[Data extracted from a collection]

(* ===== verification/TreeAppend.v ===== *)
(** * Appending and deactivating entries keep the invariant of the tree *)
From S2P Require Import Prelude Types EntryCodec Hasher AppendFile HPFile EntryFile TwigMtFile.
From S2P Require Import Twig YoungestTwig Tree ActiveBits UpperNodes TreeInv.

#[local] Opaque Pos null_node NullNodeInHigherTree NullTwig hash2 Z.pow NullMT4Twig.

Lemma bits32_zset b p v k : 0 ≤ p → 0 ≤ k → p / 32 ≠ k → bits32 (zset b p v) k = bits32 b k.
Proof.
  intros Hp Hk Hne. unfold bits32, zset. destruct (Z.leb_spec 0 p); [|lia].
  apply list_eq. intros i. destruct (decide (i < 32)%nat).
  - rewrite !lookup_take_lt, !lookup_drop by done. apply list_lookup_insert_ne.
    intros E. apply Hne. assert (p = 32 * k + Z.of_nat i) as -> by lia. zdiv.
  - rewrite !lookup_take_ge by lia. done.
Qed.

Section append.
Context `{Hsha : !Sha256, Hmeow : !Meow} {F : Type} `{!AppendFile F}.
Implicit Types (tree : Tree F) (t : Twig).

Lemma upper_inv_more tree (D D' : Z → Prop) O : (∀ u, D u → D' u) →
  (∀ u, D' u → O ≤ u ≤ youngestTwigID tree) → upper_inv tree D O 12 → upper_inv tree D' O 12.
Proof.
  intros HD HD' [Hr Hd Ht Hk Hp Ho]. split; try done.
  - intros L n HL Hn. destruct (Hp L n HL Hn) as [?|(? & u & ? & ?)]; [by left|right]. eauto.
  - intros L n HL Hn [?|Hc]; [lia|]. apply Ho; [done|done|right]. intros u Du. by apply Hc, HD.
Qed.

(** Changing one bit makes the hashes above its 512-bit group stale. *)
Lemma touched_ok_bit m (touched : gset Z) id t off b' : touched_ok m touched → m !! id = Some t →
  0 ≤ id → 0 ≤ off < 2048 →
  touched_ok (<[id := set_activeBits t (zset (activeBits t) (off / 8) b')]> m)
    ({[4 * id + off / 512]} ∪ touched).
Proof.
  intros [Hok Hin] Hid H0 Hoff. split.
  - intros id' t' Ht'. apply lookup_insert_Some in Ht' as [[<- <-]|[Hne Ht']].
    + destruct (Hok id t Hid) as ([S1 S2 S3] & O1 & O2 & O3 & O4).
      split_and!; [split; cbn; by rewrite ?zlen_zset|..].
      * intros k Hk. destruct (decide (k = off / 512)) as [->|Hne]; [left; set_solver|].
        destruct (O1 k Hk) as [?|O1']; [left; set_solver|right].
        unfold L1_ok, slot_ok in *. cbn in *.
        rewrite !bits32_zset; [done|zdiv|lia|zdiv|zdiv|lia|zdiv].
      * intros k Hk. destruct (O2 k Hk) as [(i & ? & ?)|O2']; [left; exists i; set_solver|right; exact O2'].
      * destruct O3 as [(i & ? & ?)|O3']; [left; exists i; set_solver|right; exact O3'].
      * destruct O4 as [(i & ? & ?)|O4']; [left; exists i; set_solver|right; exact O4'].
    + assert (touched ⊆ {[4 * id + off / 512]} ∪ touched) as Hsub by set_solver.
      destruct (Hok id' t' Ht') as (Hs & O1 & O2 & O3 & O4). split_and!; [done|..].
      * intros k Hk. destruct (O1 k Hk); [left; set_solver|by right].
      * intros k Hk. destruct (O2 k Hk) as [(i & ? & ?)|?]; [left; exists i; set_solver|by right].
      * destruct O3 as [(i & ? & ?)|?]; [left; exists i; set_solver|by right].
      * destruct O4 as [(i & ? & ?)|?]; [left; exists i; set_solver|by right].
  - intros i [->%elem_of_singleton|Hi]%elem_of_union.
    + split; [zdiv|]. replace ((4 * id + off / 512) / 4) with id by zdiv.
      rewrite lookup_insert_eq. by eexists.
    + destruct (Hin i Hi) as [? ?]. split; [done|]. rewrite lookup_insert_is_Some.
      destruct (decide (id = i / 4)); tauto.
Qed.

(** What [setEntryActiviation] leaves alone. *)
Record same_but_bits tree tree' : Prop := mk_same_but_bits {
  sb_young : youngestTwigID tree' = youngestTwigID tree;
  sb_entryFile : entryFile tree' = entryFile tree;
  sb_twigMtFile : twigMtFile tree' = twigMtFile tree;
  sb_mtree : mtree4YoungestTwig tree' = mtree4YoungestTwig tree;
  sb_leave : leave4YoungestTwig tree' = leave4YoungestTwig tree;
  sb_start : mtree4YTChangeStart tree' = mtree4YTChangeStart tree;
  sb_end : mtree4YTChangeEnd tree' = mtree4YTChangeEnd tree;
  sb_twigs id : option_Forall2 (λ t t', FirstEntryPos t' = FirstEntryPos t ∧ leftRoot t' = leftRoot t)
    (activeTwigs tree !! id) (activeTwigs tree' !! id)
}.

Lemma sn_parts sn : 0 ≤ sn → Z.shiftr sn TwigShift = sn / 2048 ∧ Z.land sn TwigMask = sn mod 2048 ∧
  Z.quot sn 512 = 4 * (sn / 2048) + (sn mod 2048) / 512 ∧ 0 ≤ sn mod 2048 < 2048.
Proof.
  intros Hs. unfold TwigShift. change TwigMask with (Z.ones 11).
  rewrite Z.shiftr_div_pow2, Z.land_ones, Z.quot_div_nonneg by lia.
  change (2 ^ 11) with 2048. split_and!; [done|done|zdiv|apply Z.mod_pos_bound; lia..].
Qed.

Lemma setEntryActiviation_ok tree O sn (act : bool) : tree_inv tree O → 0 ≤ sn → O ≤ sn / 2048 →
  is_Some (activeTwigs tree !! (sn / 2048)) →
  ∃ tree', setEntryActiviation tree sn act = Ret tree' ∧ tree_inv tree' O ∧ same_but_bits tree tree' ∧
    dirty tree' (sn / 2048) ∧ (∀ u, dirty tree u → dirty tree' u) ∧
    deactivedSNList tree' = (if act then deactivedSNList tree else deactivedSNList tree ++ [sn]) ∧
    twigsToBeDeleted tree' = twigsToBeDeleted tree ∧
    ∀ sn', 0 ≤ sn' → is_Some (activeTwigs tree !! (sn' / 2048)) →
      GetActiveBit tree' sn' = if decide (sn' = sn) then Ret act else GetActiveBit tree sn'.
Proof.
  intros Hinv Hsn HO [t Ht]. destruct (sn_parts sn Hsn) as (E1 & E2 & E3 & Hoff).
  destruct (ti_touched _ _ Hinv) as [Hok Hin].
  pose proof (proj1 (Hok _ _ Ht)) as Hsh.
  assert (∃ b', (if act then setBit t (sn mod 2048) else clearBit t (sn mod 2048)) =
      Ret (set_activeBits t (zset (activeBits t) (sn mod 2048 / 8) b')) ∧
    (∀ j, 0 ≤ j < 2048 → getBit (set_activeBits t (zset (activeBits t) (sn mod 2048 / 8) b')) j =
      if decide (j = sn mod 2048) then Ret act else getBit t j)) as (b' & Eb & Hget).
  { pose proof (Z.mod_pos_bound (sn mod 2048) 8).
    destruct act; [destruct (setBit_Ret t _ Hsh Hoff) as (b' & Eb & Hb)|
                   destruct (clearBit_Ret t _ Hsh Hoff) as (b' & Eb & Hb)];
      exists b'; (split; [done|]); intros j Hj;
      (destruct (store_bit t _ b' Hsh Hoff) as (Hs' & Hi' & Hj');
        [intros k Hk Hne; rewrite Hb by done; by rewrite bool_decide_false|]);
      rewrite !getBit_Ret by done; (case_decide; [subst j; rewrite Hi', Hb, bool_decide_true by lia; done|by rewrite Hj']). }
  set (t' := set_activeBits t _) in *.
  set (tree' := set_touched (set_deactived (put_twig tree (sn / 2048) t')
    (if act then deactivedSNList tree else deactivedSNList tree ++ [sn]))
    ({[ Z.quot sn 512 ]} ∪ touchedPosOf512b tree)).
  assert (setEntryActiviation tree sn act = Ret tree') as Erun.
  { unfold setEntryActiviation, get_twig. rewrite E1, E2, Ht. cbn [mbind outcome_bind mret outcome_ret].
    destruct act; rewrite Eb; reflexivity. }
  exists tree'. pose proof (ui_range _ _ _ _ (ti_upper _ _ Hinv)) as HY.
  pose proof (ui_twigs _ _ _ _ (ti_upper _ _ Hinv) _ (ex_intro _ t Ht)) as Hidr.
  assert (dirty tree' (sn / 2048)) as Hdy.
  { exists (Z.quot sn 512). cbn. split; [set_solver|]. rewrite E3. zdiv. }
  assert (∀ u, dirty tree u → dirty tree' u) as Hmono.
  { intros u (i & Hi & Eu). exists i. cbn. split; [set_solver|done]. }
  split_and!; [done| | |done|done|by destruct act|done|].
  - destruct Hinv as [Hup Hto (y & Hy & Hyl) Hml Hll Hcl Hch [Hnd Hev]]. split; try done.
    + assert (upper_inv (set_activeTwigs tree (<[sn / 2048 := t']> (activeTwigs tree))) (dirty tree) O 12) as [H1 H2 H3 H4 H5 H6].
      { apply upper_inv_twigs; [done|intros id; by apply (put_twig_dom tree _ t)|].
        intros n _. by apply (getTwigRoot_put tree _ t). }
      assert (upper_inv tree' (dirty tree) O 12) as Hup' by (by split).
      apply (upper_inv_more _ (dirty tree)); [done| |done].
      intros u (i & Hi & <-). cbn in Hi. apply elem_of_union in Hi as [Hi|Hi].
      * apply elem_of_singleton in Hi as ->. rewrite E3. replace (_ / 4) with (sn / 2048) by zdiv. cbn. lia.
      * apply (ui_dirty _ _ _ _ Hup). by exists i.
    + cbn. rewrite E3. apply touched_ok_bit; [done|done|zdiv|done].
    + cbn. destruct (decide (sn / 2048 = youngestTwigID tree)) as [E|E].
      * rewrite E, lookup_insert_eq. eexists. split; [done|]. rewrite E in Ht. rewrite Ht in Hy.
        injection Hy as <-. exact Hyl.
      * rewrite lookup_insert_ne by done. eauto.
    + intros Hs. destruct (Hch Hs) as (? & ? & ? & ? & ?). cbn. split_and!; try done; [lia..|]. by apply Hmono.
    + split; [done|]. intros id Hid. destruct (Hev id Hid) as [? ?]. split; [done|]. by apply (put_twig_dom tree _ t).
  - split; try done. intros id. cbn. destruct (decide (sn / 2048 = id)) as [<-|Hne].
    + rewrite lookup_insert_eq, Ht. by constructor.
    + rewrite lookup_insert_ne by done. destruct (activeTwigs tree !! id); by constructor.
  - intros sn' Hsn' [t2 Ht2]. destruct (sn_parts sn' Hsn') as (F1 & F2 & _ & Foff).
    unfold GetActiveBit, get_twig. rewrite F1, F2. cbn [activeTwigs tree' set_touched set_deactived put_twig set_activeTwigs].
    destruct (decide (sn / 2048 = sn' / 2048)) as [E|E].
    + rewrite <- E, lookup_insert_eq, Ht. cbn [mbind outcome_bind mret outcome_ret].
      rewrite Hget by done. destruct (decide (sn' = sn)) as [->|Hne]; [by rewrite decide_True|].
      rewrite decide_False; [done|]. intros E'. apply Hne. zdiv.
    + rewrite lookup_insert_ne, Ht2 by done. rewrite decide_False; [done|]. by intros ->.
Qed.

- Work item: From the entries above, print the lines beginning at the one with "(∀ j, 0 ≤ j < 2048" and stopping after the one with "split_and!; [done| |", exactly as written and with nothing else.

- Output of the task:
    (∀ j, 0 ≤ j < 2048 → getBit (set_activeBits t (zset (activeBits t) (sn mod 2048 / 8) b')) j =
      if decide (j = sn mod 2048) then Ret act else getBit t j)) as (b' & Eb & Hget).
  { pose proof (Z.mod_pos_bound (sn mod 2048) 8).
    destruct act; [destruct (setBit_Ret t _ Hsh Hoff) as (b' & Eb & Hb)|
                   destruct (clearBit_Ret t _ Hsh Hoff) as (b' & Eb & Hb)];
      exists b'; (split; [done|]); intros j Hj;
      (destruct (store_bit t _ b' Hsh Hoff) as (Hs' & Hi' & Hj');
        [intros k Hk Hne; rewrite Hb by done; by rewrite bool_decide_false|]);
      rewrite !getBit_Ret by done; (case_decide; [subst j; rewrite Hi', Hb, bool_decide_true by lia; done|by rewrite Hj']). }
  set (t' := set_activeBits t _) in *.
  set (tree' := set_touched (set_deactived (put_twig tree (sn / 2048) t')
    (if act then deactivedSNList tree else deactivedSNList tree ++ [sn]))
    ({[ Z.quot sn 512 ]} ∪ touchedPosOf512b tree)).
  assert (setEntryActiviation tree sn act = Ret tree') as Erun.
  { unfold setEntryActiviation, get_twig. rewrite E1, E2, Ht. cbn [mbind outcome_bind mret outcome_ret].
    destruct act; rewrite Eb; reflexivity. }
  exists tree'. pose proof (ui_range _ _ _ _ (ti_upper _ _ Hinv)) as HY.
  pose proof (ui_twigs _ _ _ _ (ti_upper _ _ Hinv) _ (ex_intro _ t Ht)) as Hidr.
  assert (dirty tree' (sn / 2048)) as Hdy.
  { exists (Z.quot sn 512). cbn. split; [set_solver|]. rewrite E3. zdiv. }
  assert (∀ u, dirty tree u → dirty tree' u) as Hmono.
  { intros u (i & Hi & Eu). exists i. cbn. split; [set_solver|done]. }
  split_and!; [done| | |done|done|by destruct act|done|].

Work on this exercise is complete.